Road bike leaning against brick wall

Invitation to participate in ChatGPT research

Dear colleagues,
 
ChatGPT has obviously raised a lot of fears. Some students and faculty both are quite perplexed about how students are or should or should not be using it, and any AI-generated text is considered plagiarism by OSSJA. At the same time, we know that our students will enter professions in which generative AI is being incorporated into all kinds of workflows.
 
If we don’t train them how to use AI ethically—and help them understand why and when they should not use it—it may deepen the digital divide and increase inequity in education.

Lisa Sperber and Marit MacArthur, along with two graduate students, are testing strategies to use AI for very targeted feedback on draft writing assignments (never grading them, and not offering feedback on the final version), alongside structured peer review. They have been doing this in their own courses, and in Winter and Spring with four Writing Experience courses, in an IRB-approved (exempt) study.
 
They are now applying for a Teaching Innovation grant with L&S, to work with additional Writing Experience courses in 2024-25. If you want to participate, they would work to adapt materials for your assignments over the summer (details below). It would be minimal work for you and any TAs, and it would also help build students’ AI literacy and improve writing skills in your course.

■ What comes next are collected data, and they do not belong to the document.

(* ===== verification/BinaryBasic.v ===== *)
(** * Integers on the wire

    solid/serialization/binarybasic.hpp and solid/serialization/src/binarybasic.cpp:
    the fixed-width big-endian [store]/[load] and the width-independent ("cross")
    integers: a header byte that holds the number of significant bytes with its bit
    count, then those bytes, least significant first.

    A store function is modelled by the bytes it writes from [_pd] on together with the
    offset of the pointer it returns ([None] is [nullptr]); a load function reads the
    list of bytes that are readable at [_ps]. *)

From S2P Require Import Prelude Bits.
Import Bits.

Module BinaryBasic.

(** The outcome of a load: the value with the offset of the returned pointer, [nullptr],
    or a read past the readable bytes. *)
Inductive loaded : Type :=
  | Loaded (v adv : Z)
  | LoadNull
  | LoadOverrun.

(** ** Fixed width, big-endian (binarybasic.hpp) *)

Definition store8 (v : Z) : list Z := [v].

Definition store16 (v : Z) : list Z :=
  [wrap 8 (Z.land (Z.shiftr v 8) 0xff); wrap 8 (Z.land v 0xff)].

Definition store32 (v : Z) : list Z :=
  store16 (wrap 16 (Z.shiftr v 16)) ++ store16 (wrap 16 (Z.land v 0xffff)).

Definition store64 (v : Z) : list Z :=
  store32 (wrap 32 (Z.shiftr v 32)) ++ store32 (wrap 32 (Z.land v 0xffffffff)).

(** The loads return the value and the bytes after it, [None] past the readable bytes. *)
Definition load8 (ps : list Z) : option (Z * list Z) :=
  match ps with b :: ps => Some (b, ps) | [] => None end.

Definition load16 (ps : list Z) : option (Z * list Z) :=
  match ps with
  | b0 :: b1 :: ps =>
      let v := b0 in
      let v := wrap 16 (Z.shiftl v 8) in
      Some (Z.lor v b1, ps)
  | _ => None
  end.

Definition load32 (ps : list Z) : option (Z * list Z) :=
  '(upper, ps) ← load16 ps;
  '(lower, ps) ← load16 ps;
  let v := wrap 32 (Z.shiftl upper 16) in
  Some (Z.lor v lower, ps).

Definition load64 (ps : list Z) : option (Z * list Z) :=
  '(upper, ps) ← load32 ps;
  '(lower, ps) ← load32 ps;
  let v := wrap 64 (Z.shiftl upper 32) in
  Some (Z.lor v lower, ps).

(** ** Cross integers (binarybasic.hpp, binarybasic.cpp) *)

(** [crossSize] of a pointer: the size announced by the header byte, [-1] if it is corrupt. *)
Definition crossSizeAt (ps : list Z) : option Z :=
  match ps with
  | [] => None
  | h :: _ =>
      let '(v, ok) := check_value_with_crc8 h in
      Some (if ok then wrap 64 (v + 1) else wrap 64 (-1))
  end.

Definition crossSize8 (v : Z) : Z := max_padded_byte_cout8 v + 1.
Definition crossSize16 (v : Z) : Z := max_padded_byte_cout16 v + 1.
Definition crossSize32 (v : Z) : Z := max_padded_byte_cout32 v + 1.
Definition crossSize64 (v : Z) : Z := max_padded_byte_cout64 v + 1.

(** The unrolled writes of a [switch] case: [n] times "write [_v & 0xff]; [_v >>= 8]". *)
Fixpoint put_bytes (n : nat) (v : Z) : list Z :=
  match n with
  | O => []
  | S n => Z.land v 0xff :: put_bytes n (Z.shiftr v 8)
  end.

(** The unrolled reads of a [switch] case: [_val |= ps[i] << 8 * i], at width [w]. *)
Fixpoint get_bytes (w : Z) (n : nat) (shift acc : Z) (ps : list Z) : option Z :=
  match n with
  | O => Some acc
  | S n =>
      match ps with
      | [] => None
      | b :: ps => get_bytes w n (shift + 8) (Z.lor acc (wrap w (Z.shiftl b shift))) ps
      end
  end.

Definition crossStore8 (v : Z) : option (list Z * Z) :=
  let sz := max_padded_byte_cout8 v in
  match compute_value_with_crc8 (wrap 8 sz) with
  | Some h => Some (h :: (if sz =? 0 then [] else [v]), sz + 1)
  | None => None
  end.

Definition crossStore16 (v : Z) : option (list Z * Z) :=
  let sz := max_padded_byte_cout16 v in
  match compute_value_with_crc8 (wrap 8 sz) with
  | Some h =>
      match sz with
      | 0 => Some (h :: put_bytes 0 v, sz + 1)
      | 1 => Some (h :: put_bytes 1 v, sz + 1)
      | 2 => Some (h :: put_bytes 2 v, sz + 1)
      | _ => None
      end
  | None => None
  end.

Definition crossStore32 (v : Z) : option (list Z * Z) :=
  let sz := max_padded_byte_cout32 v in
  match compute_value_with_crc8 (wrap 8 sz) with
  | Some h =>
      match sz with
      | 0 => Some (h :: put_bytes 0 v, sz + 1)
      | 1 => Some (h :: put_bytes 1 v, sz + 1)
      | 2 => Some (h :: put_bytes 2 v, sz + 1)
      | 3 => Some (h :: put_bytes 3 v, sz + 1)
      | 4 => Some (h :: put_bytes 4 v, sz + 1)
      | _ => None
      end
  | None => None
  end.

Definition crossStore64 (v : Z) : option (list Z * Z) :=
  let sz := max_padded_byte_cout64 v in
  match compute_value_with_crc8 (wrap 8 sz) with
  | Some h =>
      match sz with
      | 0 => Some (h :: put_bytes 0 v, sz + 1)
      | 1 => Some (h :: put_bytes 1 v, sz + 1)
      | 2 => Some (h :: put_bytes 2 v, sz + 1)
      | 3 => Some (h :: put_bytes 3 v, sz + 1)
      | 4 => Some (h :: put_bytes 4 v, sz + 1)
      | 5 => Some (h :: put_bytes 5 v, sz + 1)
      | 6 => Some (h :: put_bytes 6 v, sz + 1)
      | 7 => Some (h :: put_bytes 7 v, sz + 1)
      | 8 => Some (h :: put_bytes 8 v, sz + 1)
      | _ => None
      end
  | None => None
  end.

(** One [switch] case of a [crossLoad]: [n] bytes after the header. *)
Definition load_case (w sz : Z) (n : nat) (ps : list Z) : loaded :=
  match get_bytes w n 0 0 ps with
  | Some v => Loaded v (sz + 1)
  | None => LoadOverrun
  end.

Definition crossLoad8 (ps : list Z) : loaded :=
  match ps with
  | [] => LoadOverrun
  | h :: ps =>
      let '(sz, ok) := check_value_with_crc8 h in
      if ok then
        match sz with
        | 0 => load_case 8 sz 0 ps
        | 1 => load_case 8 sz 1 ps
        | _ => LoadNull
        end
      else LoadNull
  end.

Definition crossLoad16 (ps : list Z) : loaded :=
  match ps with
  | [] => LoadOverrun
  | h :: ps =>
      let '(sz, ok) := check_value_with_crc8 h in
      if ok then
        match sz with
        | 0 => load_case 16 sz 0 ps
        | 1 => load_case 16 sz 1 ps
        | 2 => load_case 16 sz 2 ps
        | _ => LoadNull
        end
      else LoadNull
  end.

Definition crossLoad32 (ps : list Z) : loaded :=
  match ps with
  | [] => LoadOverrun
  | h :: ps =>
      let '(sz, ok) := check_value_with_crc8 h in
      if ok then
        match sz with
        | 0 => load_case 32 sz 0 ps
        | 1 => load_case 32 sz 1 ps
        | 2 => load_case 32 sz 2 ps
        | 3 => load_case 32 sz 3 ps
        | 4 => load_case 32 sz 4 ps
        | _ => LoadNull
        end
      else LoadNull
  end.

Definition crossLoad64 (ps : list Z) : loaded :=
  match ps with
  | [] => LoadOverrun
  | h :: ps =>
      let '(sz, ok) := check_value_with_crc8 h in
      if ok then
        match sz with
        | 0 => load_case 64 sz 0 ps
        | 1 => load_case 64 sz 1 ps
        | 2 => load_case 64 sz 2 ps
        | 3 => load_case 64 sz 3 ps
        | 4 => load_case 64 sz 4 ps
        | 5 => load_case 64 sz 5 ps
        | 6 => load_case 64 sz 6 ps
        | 7 => load_case 64 sz 7 ps
        | 8 => load_case 64 sz 8 ps
        | _ => LoadNull
        end
      else LoadNull
  end.

(** ** Bytes *)

Definition is_bytes (bs : list Z) : Prop := Forall (in_range 8) bs.

Lemma land_byte (v : Z) : Z.land v 0xff = wrap 8 v.
Proof. change 0xff with (Z.ones 8). by apply land_ones_wrap. Qed.

Lemma length_put_bytes (n : nat) (v : Z) : length (put_bytes n v) = n.
Proof. revert v; induction n as [|n IH]; intros v; cbn [put_bytes length]; by rewrite ?IH. Qed.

If you’re interested in participating:

By Feb. 6th, please email Marit MacArthur at mjmacarthur@ucdavis.edu and include:

  1. The course(s) with writing assignments that you will be teaching in 2024-25 (WE courses are welcome but not required)
  2. Which quarter
  3. A rough idea of typical enrollments
  4. The typical number of TAs or Readers, if any

Expressing interest is not be a firm commitment—we just want an idea of which courses we’d likely be working with, which disciplines, etc. Thank you for considering this opportunity!
 
Warmly,
Marit
 
Marit J. MacArthur, Ph.D.  (she/her/hers)
Continuing Lecturer, University Writing Program
Associate Director of Writing Across the Curriculum (WAC) – Graduate level
Faculty Affiliate, Performance Studies Graduate Group
University of California, Davis

“AI, Expertise and the Convergence of Writing and Coding”
Inside Higher Ed, Sept. 28, 2023
 
“Saving Expertise, or Critical Editing as Manslaughter-by-AI Prevention Strategy”
Digital Rhetoric Collaborative, August 7, 2023
 
“Slow Listening: Digital Tools for Voice Studies”
Digital Humanities Quarterly 17:2, July 2023
 
What Lisa and Marit would do for your course, with your input:

  1. Add easy-to-implement, effective peer review for one or more drafts of writing assignments in a course;
  2. Develop rubrics for your assignment(s) if you don’t have them already, which eases grading and clarifies expectations for students, both for their own writing and for giving feedback on peers’ drafts;
  3. Share carefully designed and tested prompts to solicit feedback from ChatGPT on drafts (in incognito mode so that students are not sharing their work with OpenAI);
  4. Share reflection questions that students will be required to answer, about both the peer review and ChatGPT feedback (in low-stakes writing, required but without a formal grade for it) which encourages them to think critically about it, not let it write or think or think for them;
  5. Share optional readings about AI to discuss with students briefly early in the course, to promote AI literacy, which we strongly recommend! They really appreciate having the chance to talk through it with instructors.